In June 2007, Centrebus purchased Bowers Coaches, which through a joint venture with Wellglade Group became High Peak Buses in 2012. based in Chapel-en-le-Frith, Derbyshire. Bowers operated services around Cheshire, Derbyshire and Greater Manchester. In April 2012 Centrebus transferred the business into a joint venture with the Wellglade Group to form High Peak Buses with Bowers operations relocated to Trent Barton's Dove Holes depot.

Centrebus shareholders formed Centrebus Holdings in May 2008 with Arriva taking a 40% shareholding. Centrebus Holdings was an independent company from the main business, but was managed by Centrebus on a day-to-day basis. In September 2013, Arriva bought out its partners with the West Yorkshire operations rebranded as Yorkshire Tiger and the Hinckley operations as Hinckley Bus. Despite the name, Centrebus Holdings has never had any shareholding in Centrebus, and was formed to take over K-Line and Stagecoach Huddersfield, and subsequently the Hinckley operations of Arriva Midlands.

In September 2008, Centrebus purchased the local bus operations of the Woods Coaches, Leicestershire business. In August 2009, the business of Trustybus, with operations in Essex and Hertfordshire, was acquired by Centrebus. In August 2010 Centrebus took over the operations of Judges Mini Coaches, Corby with routes serving Kettering, Milton Keynes, Welford, Wellingborough, Wicken and Yardley Gobion.

In May 2011, Centrebus took over West End Travel of Melton Mowbray and its fleet of buses and services in Melton Mowbray and Rural Rider services. In October 2011 Centrebus purchased Paul James Coaches, Saxby from Veolia Transport with 21 buses.

In July 2011 Centrebus took over the business of Kimes Buses, Folkingham. Kimes was founded in 1945 and sold in January 1997 to its employees. It operated a fleet of 23 vehicles at the time of the takeover. Its green and cream livery and the Kimes name were retained by Centrebus. In August 2013 the depot was closed with operations transferred to Centrebus' Grantham depot.

===Network contraction===

In November 2012, Centrebus closed its Harlow depot with most routes passing to Roadrunner Buses.
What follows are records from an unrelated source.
Lemma repeating_loop_spec l p k ns :
  0 ≤ p → (∀ n, n ∈ ns → 1 ≤ n ≤ p) → 1 ≤ k → p * k ≤ len l →
  ∃ b, repeating_loop l p k ns = Ok b ∧
    (b = true ↔ ∀ n m, n ∈ ns → 1 ≤ m < k → l !! Z.to_nat (len l - (p * m + n)) = l !! Z.to_nat (len l - n)).
Proof.
  intros Hp. induction ns as [|n ns IH]; intros Hns Hk Hlen.
  { exists true. split; [done|]. split; [by intros _ n m ?%elem_of_nil|done]. }
  destruct IH as (b & Hb & Hiff); [by intros; apply Hns; right|done|done|].
  pose proof (Hns n ltac:(left)) as Hn. cbn [repeating_loop]. rewrite py_nth_from_end by nia.
  destruct (lookup_in_range l (len l - n)) as [t Ht]; [nia|]. rewrite Ht.
  destruct (same_as_earlier_spec l p n t (range 1 k) Hp ltac:(lia)) as (b' & Hb' & Hiff').
  { intros m Hm%elem_of_range. split; [lia|nia]. }
  rewrite Hb'. cbn [rbind].
  assert (b' = true ↔ ∀ m, 1 ≤ m < k → l !! Z.to_nat (len l - (p * m + n)) = Some t) as Hiff2.
  { rewrite Hiff'. split; intros Hall m Hm; apply Hall; by apply elem_of_range. }
  destruct b'.
  - exists b. split; [done|]. rewrite Hiff. pose proof (proj1 Hiff2 eq_refl) as Hcur. split.
    + intros Hall n' m [->|Hn']%elem_of_cons Hm; [by rewrite Ht, Hcur|by apply Hall].
    + intros Hall n' m Hn' Hm. apply Hall; [by right|done].
  - exists false. split; [done|]. split; [done|]. intros Hall. apply Hiff2. intros m Hm.
    rewrite (Hall n m) by (done || left). done.
Qed.

Lemma lookup_repeats {A} (pat : list A) k j :
  (j < length pat * k)%nat → concat (replicate k pat) !! j = pat !! (j mod length pat)%nat.
Proof.
  revert j. induction k as [|k IH]; intros j Hj; [lia|]. cbn [replicate concat].
  destruct (decide (j < length pat)%nat) as [Hlt|Hge].
  - rewrite lookup_app_l by done. by rewrite Nat.mod_small.
  - rewrite lookup_app_r, IH by lia. f_equal.
    replace j with ((j - length pat) + 1 * length pat)%nat at 2 by lia. rewrite Nat.Div0.mod_add. done.
Qed.

Lemma length_repeats {A} (pat : list A) k : length (concat (replicate k pat)) = (length pat * k)%nat.
Proof. induction k as [|k IH]; [by rewrite Nat.mul_0_r|]. cbn. rewrite length_app, IH. lia. Qed.

(** Equality of the tail with its shifts is periodicity. *)
Lemma ends_in_repeats_iff l p k :
  1 ≤ p → 1 ≤ k → p * k ≤ len l →
  ends_in_repeats l p k ↔
  ∀ n m, 1 ≤ n ≤ p → 1 ≤ m < k → l !! Z.to_nat (len l - (p * m + n)) = l !! Z.to_nat (len l - n).
Proof.
  intros Hp Hk Hlen. split.
  - intros (before & pat & Hpat & ->) n m Hn Hm. rewrite !len_app in *.
    assert (len (concat (replicate (Z.to_nat k) pat)) = p * k) as Hl
      by (unfold len in *; rewrite length_repeats; lia). rewrite Hl in *. unfold len in Hpat.
    rewrite !lookup_app_r by (unfold len; nia).
    assert (∀ m, 0 ≤ m < k → (Z.to_nat (len before + p * k - (p * m + n)) - length before)%nat =
      (Z.to_nat (p - n) + Z.to_nat (k - 1 - m) * length pat)%nat) as Hidx by (intros; unfold len; nia).
    pose proof (Hidx 0 ltac:(lia)) as H0. rewrite Z.mul_0_r, Z.add_0_l in H0. rewrite H0, (Hidx m) by lia.
    rewrite !lookup_repeats by nia. by rewrite !Nat.Div0.mod_add.
  - intros Hall. exists (take (Z.to_nat (len l - p * k)) l), (drop (Z.to_nat (len l - p)) l).
    assert (length (drop (Z.to_nat (len l - p)) l) = Z.to_nat p) as Hpl
      by (rewrite length_drop; unfold len in *; nia).
    split; [unfold len at 1; rewrite Hpl; lia|]. rewrite <-(take_drop (Z.to_nat (len l - p * k)) l) at 1. f_equal.
    apply list_eq. intros j. destruct (decide (j < Z.to_nat (p * k))%nat) as [Hj|Hj].
    2: { rewrite !lookup_ge_None_2; [done| |].
         - rewrite length_repeats, Hpl, <-Z2Nat.inj_mul by lia. lia.
         - rewrite length_drop. unfold len in *. lia. }
    rewrite lookup_repeats, Hpl, !lookup_drop by (rewrite Hpl; nia).
    pose proof (Nat.div_mod_eq j (Z.to_nat p)) as Hdm.
    pose proof (Nat.mod_upper_bound j (Z.to_nat p) ltac:(lia)) as Hmod.
    set (q := (j / Z.to_nat p)%nat) in *. set (s := (j mod Z.to_nat p)%nat) in *.
    assert (Z.of_nat j = p * Z.of_nat q + Z.of_nat s) as Hz
      by (rewrite Hdm at 1; rewrite Nat2Z.inj_add, Nat2Z.inj_mul, Z2Nat.id by lia; done).
    assert (0 ≤ Z.of_nat s < p) as Hs by lia. assert (Z.of_nat j < p * k) as Hjk by lia.
    assert (Z.of_nat q < k) as Hq by nia.
    destruct (decide (Z.of_nat q = k - 1)) as [Hlast|Hnl].
    + f_equal. nia.
    + specialize (Hall (p - Z.of_nat s) (k - 1 - Z.of_nat q) ltac:(lia) ltac:(lia)).
      replace (len l - (p * (k - 1 - Z.of_nat q) + (p - Z.of_nat s))) with (len l - p * k + Z.of_nat j) in Hall
        by (rewrite Hz; ring).
      rewrite Z2Nat.inj_add, Nat2Z.id in Hall by lia. rewrite Hall. assert (p ≤ len l) by nia. f_equal. lia.
Qed.

Lemma has_repeating_pattern_spec l p k :
  1 ≤ p → 1 ≤ k → p * k ≤ len l →
  ∃ b, has_repeating_pattern l p k = Ok b ∧ (b = true ↔ ends_in_repeats l p k).
Proof.
  intros Hp Hk Hlen. destruct (repeating_loop_spec l p k (range 1 (p + 1)) ltac:(lia)) as (b & Hb & Hiff).
  { intros n Hn%elem_of_range. lia. } { done. } { done. }
  exists b. split; [done|]. rewrite Hiff, ends_in_repeats_iff by done. split.
  - intros Hall n m Hn Hm. apply Hall; [apply elem_of_range; lia|done].
  - intros Hall n m Hn%elem_of_range Hm. apply Hall; [lia|done].
Qed.

Lemma ends_in_repeats_len l p k : 0 ≤ k → ends_in_repeats l p k → p * k ≤ len l.
Proof.
  intros Hk (before & pat & <- & ->). rewrite len_app. unfold len. rewrite length_repeats. lia.
Qed.

Lemma pattern_loop_spec l k a b :
  1 ≤ a → 1 ≤ k →
  ∃ r, pattern_loop l k (range a b) = Ok r ∧ (r = true ↔ ∃ p, a ≤ p < b ∧ ends_in_repeats l p k).
Proof.
  intros Ha Hk. remember (Z.to_nat (b - a)) as n eqn:Hn. revert a Ha Hn. induction n as [|n IH]; intros a Ha Hn.
  { unfold range. rewrite seqZ_nil by lia. exists false. split; [done|]. split; [done|]. intros (p & Hp & _). lia. }
  unfold range. rewrite seqZ_cons by lia. replace (Z.succ a) with (a + 1) by lia.
  replace (Z.pred (b - a)) with (b - (a + 1)) by lia. fold (range (a + 1) b). cbn [pattern_loop].
  destruct (Z.ltb_spec (len l) (a * k)) as [Hlt|Hge].
  { exists false. split; [done|]. split; [done|]. intros (p & Hp & He).
    pose proof (ends_in_repeats_len l p k ltac:(lia) He). nia. }
  destruct (has_repeating_pattern_spec l a k ltac:(lia) Hk Hge) as (r & -> & Hr). cbn [rbind]. destruct r.
  - exists true. split; [done|]. split; [|done]. intros _. exists a. split; [lia|by apply Hr].
  - destruct (IH (a + 1) ltac:(lia) ltac:(lia)) as (r & Hrun & Hr'). exists r. split; [done|]. rewrite Hr'. split.
    + intros (p & Hp & He). exists p. split; [lia|done].
    + intros (p & Hp & He). exists p. split; [|done]. destruct (decide (p = a)) as [->|]; [|lia].
      apply Hr in He. done.
Qed.

Lemma check_sequence_repetition_ok l params : ∃ b, check_sequence_repetition l params = Ok b.
Proof.
  unfold check_sequence_repetition. destruct (_ || _ || _) eqn:Hc; [by eexists|].
  apply orb_false_iff in Hc as [[_ Hk%Z.ltb_ge]%orb_false_iff _].
  destruct (pattern_loop_spec l (min_count params) (if min_pattern_size params <=? 0 then 1 else min_pattern_size params)
    (max_pattern_size params + 1)) as (b & Hb & _); [destruct (Z.leb_spec (min_pattern_size params) 0); lia|lia|].
  by exists b.
Qed.

(** C33: the repetition detector never fails, and it fires exactly when the
    output ends in [min_count] copies of some pattern whose length is between
    the (at least one) minimal and the maximal pattern size. *)
Theorem check_sequence_repetition_spec l params :
  ∃ b, check_sequence_repetition l params = Ok b ∧
    (b = true ↔ 0 < max_pattern_size params ∧ 2 ≤ min_count params ∧
      ∃ p, Z.max 1 (min_pattern_size params) ≤ p ≤ max_pattern_size params ∧
        ends_in_repeats l p (min_count params)).
Proof.
  destruct params as [mx mn k]. unfold check_sequence_repetition. cbn [max_pattern_size min_pattern_size min_count].
  assert ((if mn <=? 0 then 1 else mn) = Z.max 1 mn) as -> by (destruct (Z.leb_spec mn 0); lia).
  destruct (Z.leb_spec mx 0); cbn [orb].
  { exists false. split; [done|]. split; [done|]. intros (? & _). lia. }
  destruct (Z.ltb_spec k 2); cbn [orb].
  { exists false. split; [done|]. split; [done|]. intros (_ & ? & _). lia. }
  destruct (Z.ltb_spec mx (Z.max 1 mn)).
  { exists false. split; [done|]. split; [done|]. intros (_ & _ & p & Hp & _). lia. }
  destruct (pattern_loop_spec l k (Z.max 1 mn) (mx + 1) ltac:(lia) ltac:(lia)) as (b & Hb & Hiff).
  exists b. split; [done|]. rewrite Hiff. split.
  - intros (p & Hp & He). split_and!; [lia|lia|]. exists p. split; [lia|done].
  - intros (_ & _ & p & Hp & He). exists p. split; [lia|done].
Qed.

(** ** Removing several items *)

Section remove_all_spec.
Context {A : Type} `{Countable A}.

Lemma remove_first_filter (x : A) l : NoDup l → remove_first x l = filter (λ y, y ∉ ({[x]} : gset A)) l.
Proof.
  induction 1 as [|y l Hy Hnd IH]; [done|]. cbn [remove_first]. rewrite filter_cons.
  destruct (decide (x = y)) as [<-|Hne].
  - rewrite decide_False by set_solver. rewrite <-IH. clear IH Hnd.
    induction l as [|z l IHl]; [done|]. cbn. apply not_elem_of_cons in Hy as [Hne Hy].
    rewrite decide_False by done. f_equal. by apply IHl.
  - rewrite decide_True by set_solver. by rewrite IH.
Qed.

(** On a list without duplicates the fast path for one item agrees with the
    general one. *)
Lemma remove_all_filter l (s : gset A) : NoDup l → remove_all l s = filter (λ x, x ∉ s) l.
Proof.
  intros Hnd. unfold remove_all. destruct (elements s) as [|x [|y xs]] eqn:He; [| |done].
  - apply elements_empty_inv in He. assert (s = ∅) as -> by set_solver.
    clear Hnd. induction l as [|x l IH]; [done|]. rewrite filter_cons, decide_True by set_solver. by rewrite <-IH.
  - assert (s = {[x]}) as ->; [|by apply remove_first_filter].
    apply set_eq. intros z. rewrite <-elem_of_elements, He, elem_of_singleton. by rewrite list_elem_of_singleton.
Qed.
End remove_all_spec.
The remaining routes moved to the Stevenage depot, allowing the business to consolidate its East Hertfordshire operations on a single site.

In June 2017, Centrebus closed its Saxby depot, citing rising costs and declining patronage with all services passing to either Leicester or Grantham depots.

In October 2019, Centrebus closed its Corby depot, citing rising costs and declining patronage with services passing to other depots or operators.

In May 2021, Stevenage Depot was closed by Centrebus with most services moved to Luton depot. some routes were transferred to Luton while others were transferred to other operators, with Trustybus, Richmonds, A2B Travel and Chiltern Automotive all taking on former Centrebus routes.

==Depots==
Centrebus currently operate from four depots across England:

- Wenlock Way for the Leicester operations,
- Tollemache Road for Grantham operations,
- Hallsteads, Dove Holes for HighPeak operations,
- Bilton Way for Luton operations/Hertfordshire routes.

Wenlock Way, Leicester is also the headquarters of Centrebus Group.

===Electric Buses===
During 2021 Leicester City Council successfully applied for £19 million of funding from the Government's ZEBRA scheme with Centrebus operating five Yutong E12 electric buses on the University Hospitals of Leicester Hospital Hopper service, Centrebus gained a further six Yutong E10 buses during late 2022 for the 40 Orbital.
A further three Yutong E9 mini-buses were added to the Leicester fleet in April 2023 for the Hop! Leicester City Centre free bus service.